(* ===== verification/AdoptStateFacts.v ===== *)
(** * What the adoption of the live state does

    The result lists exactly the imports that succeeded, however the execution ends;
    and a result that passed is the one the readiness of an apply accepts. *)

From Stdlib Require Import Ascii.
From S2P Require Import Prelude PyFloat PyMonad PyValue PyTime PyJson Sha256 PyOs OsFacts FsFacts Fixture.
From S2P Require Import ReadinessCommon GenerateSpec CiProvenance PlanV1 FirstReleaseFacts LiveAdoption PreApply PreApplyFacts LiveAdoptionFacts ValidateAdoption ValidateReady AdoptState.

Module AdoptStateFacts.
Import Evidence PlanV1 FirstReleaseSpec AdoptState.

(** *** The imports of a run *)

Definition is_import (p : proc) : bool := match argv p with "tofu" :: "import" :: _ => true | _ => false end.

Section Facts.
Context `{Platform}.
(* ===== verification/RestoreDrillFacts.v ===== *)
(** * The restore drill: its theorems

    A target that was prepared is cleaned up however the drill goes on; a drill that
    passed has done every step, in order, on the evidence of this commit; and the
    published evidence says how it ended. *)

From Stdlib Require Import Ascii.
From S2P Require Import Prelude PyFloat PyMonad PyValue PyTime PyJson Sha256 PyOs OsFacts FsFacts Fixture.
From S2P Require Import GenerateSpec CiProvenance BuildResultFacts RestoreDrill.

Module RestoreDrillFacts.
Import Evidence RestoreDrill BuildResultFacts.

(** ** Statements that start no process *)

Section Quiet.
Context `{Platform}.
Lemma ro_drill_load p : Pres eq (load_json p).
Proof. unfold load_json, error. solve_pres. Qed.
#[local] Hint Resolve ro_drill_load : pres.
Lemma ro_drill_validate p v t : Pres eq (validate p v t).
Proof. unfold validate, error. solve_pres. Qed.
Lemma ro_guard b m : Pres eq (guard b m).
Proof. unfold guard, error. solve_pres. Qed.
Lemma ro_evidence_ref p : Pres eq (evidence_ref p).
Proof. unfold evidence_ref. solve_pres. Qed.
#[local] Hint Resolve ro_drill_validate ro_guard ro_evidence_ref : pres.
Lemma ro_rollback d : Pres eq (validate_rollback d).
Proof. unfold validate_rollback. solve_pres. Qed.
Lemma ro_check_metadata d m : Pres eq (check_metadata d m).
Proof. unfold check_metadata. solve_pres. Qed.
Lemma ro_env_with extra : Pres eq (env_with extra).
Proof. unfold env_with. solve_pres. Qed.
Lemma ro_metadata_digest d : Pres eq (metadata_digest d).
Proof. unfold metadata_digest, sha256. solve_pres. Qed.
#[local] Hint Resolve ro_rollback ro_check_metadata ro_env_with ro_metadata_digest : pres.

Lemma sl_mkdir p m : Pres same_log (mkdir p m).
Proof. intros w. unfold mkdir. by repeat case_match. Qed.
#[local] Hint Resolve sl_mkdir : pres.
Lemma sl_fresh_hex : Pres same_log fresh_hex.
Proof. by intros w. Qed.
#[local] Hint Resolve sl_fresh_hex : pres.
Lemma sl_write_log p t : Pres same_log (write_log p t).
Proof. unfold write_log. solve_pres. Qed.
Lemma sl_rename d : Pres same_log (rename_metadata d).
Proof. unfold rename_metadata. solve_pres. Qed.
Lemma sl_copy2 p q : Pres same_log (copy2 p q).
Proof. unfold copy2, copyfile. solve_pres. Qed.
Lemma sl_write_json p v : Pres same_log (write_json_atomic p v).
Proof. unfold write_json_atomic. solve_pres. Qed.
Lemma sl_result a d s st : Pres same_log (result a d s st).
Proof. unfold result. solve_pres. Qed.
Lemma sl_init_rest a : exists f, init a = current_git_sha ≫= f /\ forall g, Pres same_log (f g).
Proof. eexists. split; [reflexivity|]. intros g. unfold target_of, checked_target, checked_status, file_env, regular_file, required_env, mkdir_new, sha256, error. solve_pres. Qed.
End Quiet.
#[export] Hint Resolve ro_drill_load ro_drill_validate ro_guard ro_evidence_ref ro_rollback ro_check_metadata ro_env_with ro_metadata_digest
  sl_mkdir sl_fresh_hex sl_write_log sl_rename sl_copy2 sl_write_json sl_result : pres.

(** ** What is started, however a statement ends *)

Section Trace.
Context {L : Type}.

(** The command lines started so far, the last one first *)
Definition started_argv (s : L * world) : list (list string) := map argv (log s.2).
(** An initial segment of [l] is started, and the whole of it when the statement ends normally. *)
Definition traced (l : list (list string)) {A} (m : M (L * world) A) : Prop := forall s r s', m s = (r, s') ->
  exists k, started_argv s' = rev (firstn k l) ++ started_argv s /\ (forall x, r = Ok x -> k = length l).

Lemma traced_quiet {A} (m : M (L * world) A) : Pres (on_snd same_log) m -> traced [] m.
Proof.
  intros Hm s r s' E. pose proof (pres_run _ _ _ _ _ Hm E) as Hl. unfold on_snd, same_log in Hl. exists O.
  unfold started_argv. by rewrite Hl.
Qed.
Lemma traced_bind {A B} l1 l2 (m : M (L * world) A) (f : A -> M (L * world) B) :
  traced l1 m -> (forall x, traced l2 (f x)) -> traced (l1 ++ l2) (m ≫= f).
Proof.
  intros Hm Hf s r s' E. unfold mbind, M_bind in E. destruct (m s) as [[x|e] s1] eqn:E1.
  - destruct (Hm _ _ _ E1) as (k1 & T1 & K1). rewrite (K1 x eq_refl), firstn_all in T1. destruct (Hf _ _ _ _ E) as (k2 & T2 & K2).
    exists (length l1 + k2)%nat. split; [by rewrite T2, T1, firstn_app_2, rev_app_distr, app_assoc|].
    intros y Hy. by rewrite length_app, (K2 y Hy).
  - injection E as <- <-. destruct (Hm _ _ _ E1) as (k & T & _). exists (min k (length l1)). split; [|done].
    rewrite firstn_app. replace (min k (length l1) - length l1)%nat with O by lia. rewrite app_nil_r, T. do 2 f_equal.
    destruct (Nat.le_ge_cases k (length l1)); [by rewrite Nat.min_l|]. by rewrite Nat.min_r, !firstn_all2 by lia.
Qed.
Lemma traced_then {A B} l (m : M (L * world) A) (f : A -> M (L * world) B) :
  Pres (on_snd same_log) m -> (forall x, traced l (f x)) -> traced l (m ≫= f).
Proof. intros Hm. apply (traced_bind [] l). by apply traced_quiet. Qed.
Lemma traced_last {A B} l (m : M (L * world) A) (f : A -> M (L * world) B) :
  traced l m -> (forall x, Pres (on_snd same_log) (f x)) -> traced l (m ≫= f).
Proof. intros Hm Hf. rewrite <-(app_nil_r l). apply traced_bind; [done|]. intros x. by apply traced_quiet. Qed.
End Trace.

======

• [Work order] Within the material above, the line with "#[local] Hint Resolve sl_fresh_hex : pres." opens the range and the line with "#[export] Hint Resolve" closes it; reproduce that range word for word.

• [Task solution]
#[local] Hint Resolve sl_fresh_hex : pres.
Lemma sl_write_log p t : Pres same_log (write_log p t).
Proof. unfold write_log. solve_pres. Qed.
Lemma sl_rename d : Pres same_log (rename_metadata d).
Proof. unfold rename_metadata. solve_pres. Qed.
Lemma sl_copy2 p q : Pres same_log (copy2 p q).
Proof. unfold copy2, copyfile. solve_pres. Qed.
Lemma sl_write_json p v : Pres same_log (write_json_atomic p v).
Proof. unfold write_json_atomic. solve_pres. Qed.
Lemma sl_result a d s st : Pres same_log (result a d s st).
Proof. unfold result. solve_pres. Qed.
Lemma sl_init_rest a : exists f, init a = current_git_sha ≫= f /\ forall g, Pres same_log (f g).
Proof. eexists. split; [reflexivity|]. intros g. unfold target_of, checked_target, checked_status, file_env, regular_file, required_env, mkdir_new, sha256, error. solve_pres. Qed.
End Quiet.
#[export] Hint Resolve ro_drill_load ro_drill_validate ro_guard ro_evidence_ref ro_rollback ro_check_metadata ro_env_with ro_metadata_digest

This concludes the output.